Qu’ils participent ou non au gouvernement, tous ces partis pro-impérialistes ont imposé des mesures d'austérité dictées par le Fonds monétaire international, attaqué les droits de tous les travailleurs et mobilisé l'armée et la police pour réprimer toute résistance.
Chaque faction politique de l'élite dirigeante possède une histoire sanglante. Elles ont toutes soutenu la guerre communautariste sanguinaire de 30 ans menée contre les séparatistes des Tigres de libération de l'Eelam tamoul dans le Nord et l'Est, et commis nombre d’autres crimes.

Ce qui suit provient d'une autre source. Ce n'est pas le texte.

Definition lower_char (c : ascii) : ascii :=
  let n := nat_of_ascii c in
  if (65 <=? n)%nat && (n <=? 90)%nat then ascii_of_nat (n + 32) else c.

(** [s.lower()] *)
Fixpoint lower (s : string) : string :=
  match s with
  | EmptyString => EmptyString
  | String c s' => String (lower_char c) (lower s')
  end.

(** [s.lstrip()]: the white-space characters at the front are passed
    over, whether of one, two or three bytes. *)
Fixpoint lstrip (s : string) : string :=
  match s with
  | EmptyString => EmptyString
  | String a s1 =>
      if isspace a then lstrip s1
      else
        match s1 with
        | EmptyString => s
        | String b s2 =>
            if space2 a b then lstrip s2
            else
              match s2 with
              | EmptyString => s
              | String c s3 => if space3 a b c then lstrip s3 else s
              end
        end
  end.

(** [s.rstrip()]: the text is cut where what remains is white space
    only. *)
Fixpoint rstrip (s : string) : string :=
  match s with
  | EmptyString => EmptyString
  | String c s' =>
      match lstrip s with
      | EmptyString => EmptyString
      | _ => String c (rstrip s')
      end
  end.

(** [s.strip()] *)
Definition strip (s : string) : string := lstrip (rstrip s).

(** [s[n:]] and [s[:n]] *)
Fixpoint drop (n : nat) (s : string) : string :=
  match n, s with
  | S k, String _ s' => drop k s'
  | _, _ => s
  end.

Fixpoint take (n : nat) (s : string) : string :=
  match n, s with
  | S k, String c s' => String c (take k s')
  | _, _ => EmptyString
  end.

(** [sub in s] *)
Fixpoint contains (sub s : string) : bool :=
  prefix sub s ||
  match s with
  | EmptyString => false
  | String _ s' => contains sub s'
  end.

(** [s.find(sub)], with [None] for Python's -1. *)
Fixpoint find (sub s : string) : option nat :=
  if prefix sub s then Some 0
  else match s with
       | EmptyString => None
       | String _ s' => option_map S (find sub s')
       end.

(** [s.endswith(suf)] *)
Fixpoint endswith (suf s : string) : bool :=
  String.eqb s suf ||
  match s with
  | EmptyString => false
  | String _ s' => endswith suf s'
  end.

Definition cons_head (c : ascii) (parts : list string) : list string :=
  match parts with
  | [] => [String c EmptyString]
  | h :: t => String c h :: t
  end.

(** The left-to-right scan of [s.split(sep)]: [skip] counts the
    characters of a separator just matched that are still to be
    passed over. *)
Fixpoint split_scan (sep s : string) (skip : nat) : list string :=
  match s with
  | EmptyString => [EmptyString]
  | String c s' =>
      match skip with
      | S k => split_scan sep s' k
      | O =>
          if prefix sep s
          then EmptyString :: split_scan sep s' (String.length sep - 1)
          else cons_head c (split_scan sep s' 0)
      end
  end.

(** [s.split(sep)]; the empty separator raises ValueError. *)
Definition split (sep s : string) : PyExc + list string :=
  match sep with
  | EmptyString => inl ValueError_empty_separator
  | _ => inr (split_scan sep s 0)
  end.

(** [parts[i]] on a list *)
Definition item {A : Type} (err : PyExc) (l : list A) (i : nat) : PyExc + A :=
  match nth_error l i with
  | Some x => inr x
  | None => inl err
  end.

End PyStr.

Import PyStr.
(** The call [checkOnce(m, isForced)] up to its first [await]; [key] is
    where the object [m] sits in [state.monitors]. *)
Definition startCheck (key : string) (m : monitor) (isForced : bool) (now : Z)
    (st : State) : State :=
  if negb (Monitor.enabled m) && negb isForced then st
  else
    mkState (monitors st) (timers st)
      (inflight st ++ [mkTask key isForced now (seq 1 MAX_RETRIES)])
      (alertLog st).

Definition stopTimer (id : string) (st : State) : State :=
  mkState (monitors st) (timers st ∖ {[id]}) (inflight st) (alertLog st).

Definition startTimer (id : string) (now : Z) (st : State) : State :=
  let st1 := stopTimer id st in
  match monitors st1 !! id with
  | None => st1
  | Some m =>
      if negb (Monitor.enabled m) then st1
      else
        let st2 := startCheck id m false now st1 in
        mkState (monitors st2) (timers st2 ∪ {[id]}) (inflight st2) (alertLog st2)
  end.

(** The callback [() => checkOnce(m)] of the interval armed for [id]. *)
Definition timerTick (id : string) (now : Z) (st : State) : State :=
  if decide (id ∈ timers st) then
    match monitors st !! id with
    | Some m => startCheck id m false now st
    | None => st
    end
  else st.

Definition forceCheck (id : string) (now : Z) (st : State) : State :=
  match monitors st !! id with
  | None => st
  | Some m => startCheck id m true now st
  end.

Definition isDownEnabled (m : monitor) : bool :=
  Monitor.enabled m && statusIsDown (Monitor.lastStatus m).

(** [Array.from(state.monitors.values()).filter(...)], each monitor with the
    key it is stored under. *)
Definition downMonitors (st : State) : list (string * monitor) :=
  List.filter (fun km => isDownEnabled km.2) (map_to_list (monitors st)).

Definition forceCheckAllDown (now : Z) (st : State) : State :=
  foldl (fun s km => startCheck km.1 km.2 true now s) st (downMonitors st).

(** The callback of the 30 s interval. *)
Definition sweepTick (now : Z) (st : State) : State :=
  foldl (fun s km => forceCheck (Monitor.id km.2) now s) st (downMonitors st).

(** The pending request of the [n]-th in-flight check settles with [a]. *)
Definition settle (n : nat) (a : Attempt) (st : State) : State :=
  match inflight st !! n with
  | None => st
  | Some tk =>
      match taskPending tk, monitors st !! taskMonitor tk with
      | attempt :: rest, Some m =>
          let '(m', al, brk) :=
            attemptStep m (taskForced tk) (taskStarted tk) attempt a in
          let tasks :=
            if brk || bool_decide (rest = []) then delete n (inflight st)
            else <[n := mkTask (taskMonitor tk) (taskForced tk) (taskStarted tk) rest]>
                   (inflight st) in
          mkState (<[taskMonitor tk := m']> (monitors st)) (timers st) tasks
            (alertLog st ++ al)
      | _, _ => st
      end
  end.

Inductive Event : Type :=
  | EvTick (id : string) (now : Z)
  | EvSweep (now : Z)
  | EvForceCheck (id : string) (now : Z)
  | EvForceCheckAllDown (now : Z)
  | EvSettle (n : nat) (a : Attempt).

Definition step (st : State) (ev : Event) : State :=
  match ev with
  | EvTick id now => timerTick id now st
  | EvSweep now => sweepTick now st
  | EvForceCheck id now => forceCheck id now st
  | EvForceCheckAllDown now => forceCheckAllDown now st
  | EvSettle n a => settle n a st
  end.

Definition run (st : State) (evs : list Event) : State := foldl step st evs.

Definition isSettle (ev : Event) : bool :=
  match ev with
  | EvSettle _ _ => true
  | _ => false
  end.

(** The checks of monitor [id] that are in flight. *)
Definition inflightOf (id : string) (st : State) : list Task :=
  List.filter (fun tk => String.eqb (taskMonitor tk) id) (inflight st).

(** Every monitor is stored under its own [id]. *)
Definition wellKeyed (st : State) : Prop :=
  forall k m, monitors st !! k = Some m -> Monitor.id m = k.
(** * The query orchestrator of the textbook RAG service

    A shallow embedding of [backend/services/rag_service.py]: the class
    [RAGService] with its two operations [query_rag] (full-corpus mode) and
    [query_selected_text] (selected-text mode).

    - A Python [str] is a [string]; one [ascii] stands for one character of
      the [str], so [len] is [String.length].
    - A Python [float] (similarity score, clock reading) is a binary64
      [float]; [time.time() - start_time] is [PrimFloat.sub].
    - A Python [dict] with [str] keys (a hit's payload, a response) is a
      [gmap string _].
    - The collaborators ([gemini_service], [qdrant_store], [settings], the
      clock and the iteration order of a [set]) are the fields of a [World];
      a collaborator call either returns or raises an [Exception], of which
      the handlers only use [str(e)].
    - The operations run in a small state-and-exception monad whose state
      records every collaborator call and the number of clock readings.
    - The [print] calls only write to the console and are left out. *)

From Stdlib Require Import ZArith String Ascii List DecimalString.
From Stdlib Require Import PrimFloat FloatOps SpecFloat.
From Stdlib Require DecimalNat.
From stdpp Require Import gmap strings list fin_maps.

Set Warnings "-inexact-float".
Local Open Scope Z_scope.

(** ** Python runtime pieces used by the service *)

Module Py.

(** The newline and the double quote, as one-character strings. *)
Definition nl : string := String (ascii_of_nat 10) EmptyString.
Definition dq : string := String (ascii_of_nat 34) EmptyString.
Lemma lifecycle_after_load :
  let s := (Live, snd (gpu_temp_init world_without)) in
  reachable s /\
  (length (own_drivers (snd s)) <= 1 /\ length (own_devices (snd s)) <= 1 /\
   length (own_hwmons (snd s)) <= 1)%nat /\
  (fst s = Live <-> registered (snd s)) /\
  (fst s <> Live <-> unregistered (snd s)) /\
  (forall s', step s s' ->
     fst s' = fst s \/
     (fst s = NotLoaded /\ fst s' = Live /\ fst (gpu_temp_init (snd s)) = 0) \/
     (fst s = NotLoaded /\ fst s' = Gone /\ fst (gpu_temp_init (snd s)) < 0) \/
     (fst s = Live /\ fst s' = Gone /\ snd s' = snd (gpu_temp_exit (snd s)))) /\
  (forall s', rtc step s s' -> fst s = Gone ->
     fst s' = Gone /\ unregistered (snd s')).
Proof.
  cbv zeta.
  assert (H : reachable (Live, snd (gpu_temp_init world_without))).
  { exists (NotLoaded, world_without). split; [repeat split |].
    apply rtc_once.
    exact (step_load world_without 0 (snd (gpu_temp_init world_without))
             eq_refl). }
  split; [exact H |].
  exact (lifecycle_single_registration _ H).
Defined.


(** * Further properties of the current reading *)

Lemma temp1_input_show_plus_42 :
  let data := lit "+42" ++ [LF] in
  vfs (world_with (Regular data)) !! TEMP_FILE = Some (Regular data) /\
  kstrto_text (take 15 data) 42 /\
  fst (temp1_input_show dev0 attr0 (world_with (Regular data)))
  = (lit "42" ++ [LF], 3).
Proof.
  cbv zeta.
  assert (H1 : vfs (world_with (Regular (lit "+42" ++ [LF]))) !! TEMP_FILE
               = Some (Regular (lit "+42" ++ [LF]))) by (vm_compute; reflexivity).
  assert (H2 : kstrto_text (take 15 (lit "+42" ++ [LF])) 42).
  { apply (KstrtoText _ _ (lit "+") (lit "42") [LF] []); auto.
    unfold in_int, INT_MIN, INT_MAX. lia. }
  split; [exact H1 |]. split; [exact H2 |].
  exact (temp1_input_show_accepted _ dev0 attr0 _ _ H1 H2).
Defined.

Lemma kstrto_text_eol s N eol :
  spec_decimal_value s = Some N -> in_int N -> eol = [] \/ eol = [LF] ->
  kstrto_text (s ++ eol) N.
Proof.
  intros H HN Heol. destruct (spec_decimal_value_inv s N H)
    as [(ds & -> & Hall & ->) | (Hall & ->)].
  - apply (KstrtoText _ _ ["-"%char] ds eol []); auto;
      try (now rewrite app_nil_r); try (now rewrite decide_True).
  - apply (KstrtoText _ _ [] s eol []); auto;
      try (now rewrite app_nil_r); try (now rewrite decide_False).
Qed.

(** X1.  [temp1_input_show] reads back what [%d] prints: when the file
    holds the text [sprintf] writes for an int N, with or without the
    newline, the callback prints that text and a newline.  So its own
    output, stored in the file, is reproduced by the next query. *)
Theorem temp1_input_show_reads_back w dev attr N data :
  in_int N ->
  data = fmt_d N \/ data = fmt_d N ++ [LF] ->
  vfs w !! TEMP_FILE = Some (Regular data) ->
  fst (temp1_input_show dev attr w)
  = (fmt_d N ++ [LF], Z.of_nat (length (fmt_d N ++ [LF]))).
Proof.
  intros HN Hdata Hfile. destruct (fmt_d_decimal N HN) as [Hval Hlen].
  rewrite (show_regular dev attr w data Hfile). cbn [fst].
  rewrite (reading_accepted data N); [apply sprintf_d |].
  destruct Hdata as [-> | ->].
  - rewrite take_ge by lia. rewrite <- (app_nil_r (fmt_d N)).
    apply kstrto_text_eol; auto.
  - rewrite take_ge by (rewrite length_app; cbn [length]; lia).
    apply kstrto_text_eol; auto.
Qed.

Les élites dirigeantes sont unies dans leur crainte de l'agitation croissante des travailleurs et des pauvres et dépendent toutes de l'armée pour maintenir le pouvoir capitaliste.
La classe ouvrière ne peut vaincre la menace croissante de la dictature qu'en mobilisant sa force révolutionnaire indépendante au-delà de toutes les divisions ethniques et religieuses, et en s'unissant à la classe ouvrière internationale qui entre en lutte maintenant dans tous les pays.
Cela nécessite la création de comités d'action sur les lieux de travail et dans les quartiers pour mobiliser la classe ouvrière, les jeunes et les pauvres de la campagne en défense de leurs emplois et de leurs droits fondamentaux. Cette lutte ne peut avancer que dans le cadre de la lutte pour un gouvernement ouvrier et paysan, qui saisisse la propriété capitaliste et réorganise rationnellement la société sur une base socialiste et internationaliste.
C’est là le programme du SEP, la section sri-lankaise du Comité international de la Quatrième Internationale. Nous pressons nos lecteurs de rejoindre et de construire ce parti.